Tuntaskan Pekerjaan Sesjen Wantannas, Laksdya Cokky Hutabarat Jadi Akademisi Unhan

Fibingunp – JAKARTA – Laksamana Madya (Laksdya) TNI TSNB Hutabarat resmi menyelesaikan tugasnya pasca mengabdi selama hampir dua tahun sebagai Sekretaris Jenderal Dewan Ketahanan Nasional (Sesjen Wantannas ). Selanjutnya, ia akan melanjutkan karier sebagai dosen masih dalam Universitas Defense ( Unhan ).
Penugasan baru Laksdya Cokky Hutabarat ini sejalan dengan pembaharuan struktural pada tubuh Wantannas. Berdasarkan Peraturan Presiden (Perpres) Nomor 202/2024 yang diterbitkan pada 14 Desember 2024, Wantannas yang digunakan sebelumnya diketuai oleh Presiden saat ini dialihkan menjadi Dewan Perlindungan Nasional (DPN). Regulasi yang dimaksud menetapkan Menteri Defense sebagai Ketua Harian DPN.
Sepanjang karier militernya, Laksdya Cokky Hutabarat dikenal sebagai perwira tinggi dengan segudang prestasi, khususnya di tempat Angkatan Laut. Salah satu pencapaian gemilangnya adalah pada waktu menjabat sebagai Panglima Komando Armada (Koarmada) II, pada mana ia dipercaya untuk mengamankan wilayah laut selama pelaksanaan KTT G20 tahun 2022 di area Bali. Kala itu, media menjulukinya sebagai ‘Penjaga Laut Nusantara’.

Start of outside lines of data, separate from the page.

(** ** The kernel command line *)

(** [v] is the value of the first setting of the key in the text: it ends at a space,
    at a newline or with the text. *)
Definition holds_value (s v : string) : Prop :=
  ∃ pre rest, (s = pre +:+ (KERNEL_CMDLINE_KEY +:+ "=") +:+ v +:+ rest)%string
    ∧ first_at (KERNEL_CMDLINE_KEY +:+ "=") pre (v +:+ rest)
    ∧ str_none value_end v
    ∧ (rest = "" ∨ ∃ c r, rest = String c r ∧ value_end c = true).

(** What the program sees of a command line. *)
Definition seen (cmdline : string) : string := cut_nul (take_bytes (KERNEL_CMDLINE_MAX_LEN - 1) cmdline).
Definition value_read (h : host) (v : string) : Prop := holds_value (seen (h_cmdline h)) v.
Definition key_missing (h : host) : Prop := ∀ a b, seen (h_cmdline h) ≠ (a +:+ (KERNEL_CMDLINE_KEY +:+ "=") +:+ b)%string.

Lemma span_value v rest :
  str_none value_end v → (rest = "" ∨ ∃ c r, rest = String c r ∧ value_end c = true) →
  fst (span (λ c, negb (value_end c)) (v +:+ rest)) = v.
Proof.
  intros Hv Hr. induction v as [|c v IH].
  - destruct Hr as [->|(c & r & -> & Hc)]; [done|]. change ("" +:+ String c r)%string with (String c r). cbn [span]. by rewrite Hc.
  - apply str_none_cons in Hv as [Hc Hv]. change (String c v +:+ rest)%string with (String c (v +:+ rest)).
    cbn [span]. rewrite Hc. cbn [negb]. specialize (IH Hv). destruct (span _ _) as [m r]. cbn in *. by rewrite IH.
Qed.

Lemma cmdline_cases s : (∃ v, holds_value s v) ∨ ∀ a b, s ≠ (a +:+ (KERNEL_CMDLINE_KEY +:+ "=") +:+ b)%string.
Proof.
  destruct (strstr (KERNEL_CMDLINE_KEY +:+ "=") s) as [u|] eqn:Hs; [left|by right; apply strstr_none].
  apply strstr_found in Hs as (pre & t & -> & _ & Hf).
  destruct (span (λ c, negb (value_end c)) t) as [v rest] eqn:Hp. exists v, pre, rest.
  destruct (span_split _ _ _ _ Hp) as [-> Hv]. split_and!; [done|done| |].
  - intros c Hc. destruct (value_end c) eqn:E; [|done]. rewrite Hv in Hc; [done|]. by rewrite E.
  - destruct rest as [|c r]; [by left|]. right. exists c, r. split; [done|].
    clear Hf Hv. revert Hp. generalize (v +:+ String c r)%string as t. intros t. revert v.
    induction t as [|d t IH]; intros v; cbn [span]; [done|]. destruct (value_end d) eqn:E; cbn [negb].
    + by intros [= _ <- _].
    + destruct (span _ t) as [m r']. intros [= _ ->]. by eapply IH.
Qed.

Lemma value_unique s v v' : holds_value s v → holds_value s v' → v = v'.
Proof.
  intros (pre & rest & He & Hf & Hv & Hr) (pre' & rest' & He' & Hf' & Hv' & Hr').
  assert (pre = pre' ∧ v +:+ rest = v' +:+ rest')%string as [_ Hs].
  { pose proof (Hf pre' (v' +:+ rest') ltac:(by rewrite <- He, He')) as H1.
    pose proof (Hf' pre (v +:+ rest) ltac:(by rewrite <- He', He)) as H2.
    rewrite He in He'. apply string_app_inj in He' as [-> Hx]; [|lia]. by apply string_app_inj in Hx as [_ Hx]. }
  by rewrite <- (span_value v rest), Hs, span_value.
Qed.

Lemma scan_missing s mid n h :
  (∀ a b, s ≠ (a +:+ (KERNEL_CMDLINE_KEY +:+ "=") +:+ b)%string) → scan_cmdline s mid n h = Ret (-2, mid) h.
Proof. intros Hn. unfold scan_cmdline. by rewrite (proj2 (strstr_none _ _) Hn). Qed.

Tak semata-mata itu, ia juga pernah sukses mengawasi latihan Maritime Peace Keeping Operation pada kompetisi Multilateral Naval Exercise Komodo (MNEK) 2016, yang digunakan melibatkan 38 negara dari berbagai belahan dunia. Kepemimpinannya di latihan berskala internasional ini menunjukkan kapasitasnya pada strategi pertahanan maritim.
Selain itu, pada waktu menjabat sebagai Komandan Gugus Security Laut (Guspurla) Koarmada I, Laksdya Cokky Hutabarat dikenal tegas di menjaga kedaulatan laut Indonesia. Ia beberapa kali mengatur operasi pengusiran kapal-kapal asing yang dimaksud memasuki perairan Indonesia dalam Laut Natuna Utara. Ketegasan yang tersebut identik juga diperlihatkannya ketika menjabat sebagai Deputi Operasi kemudian Latihan di tempat Badan Keselamatan Laut (Bakamla), di dalam mana ia turut berperan di mengusir kapal Coast Guard Tiongkok yang tersebut memasuki wilayah teritorial Indonesia.
Dengan berakhirnya masa tugasnya sebagai Sesjen Wantannas, Laksdya Cokky Hutabarat sekarang akan berfokus pada dunia akademis sebagai dosen masih di dalam Unhan. Jabatan Sesjen Wantannas pada masa kini diisi oleh Laksdya TNI Agus Hariadi.
Bagi Laksdya Cokky Hutabarat, menjadi akademisi bukanlah hal yang tersebut baru. Selama menjabat di dalam Wantannas, ia berpartisipasi memberikan rekomendasi strategis terhadap Presiden di berbagai bidang, termasuk Asta Gatra. Latar belakang pendidikannya yang kuat juga semakin membantu perannya sebagai dosen. Ia menyelesaikan studi S1 dalam bidang Daerah Security-Defence Studies di dalam University of New South Wales (UNSW), S2 di area bidang Maritime Studies di tempat University of Wollongong (UOW), dan juga Magister Defense di dalam Unhan. Tak belaka itu, ia juga meraih gelar kejuaraan doktor dalam bidang Strategic Management dari IPB University.
Selain berkarier dalam dunia akademis, Laksdya Cokky Hutabarat sudah pernah berbagai berkontribusi pada dunia pemikiran strategis. Pemikirannya banyak dituangkan pada jurnal ilmiah lalu buku, dan juga ia kerap diundang sebagai pembicara di seminar-seminar terkait keamanan, kemaritiman, kemudian pertahanan. Dengan pengalaman lalu kredibilitas yang mana dimilikinya, Laksdya Cokky Hutabarat diharapkan dapat memberikan kontribusi besar di dunia lembaga pendidikan juga pertahanan nasional.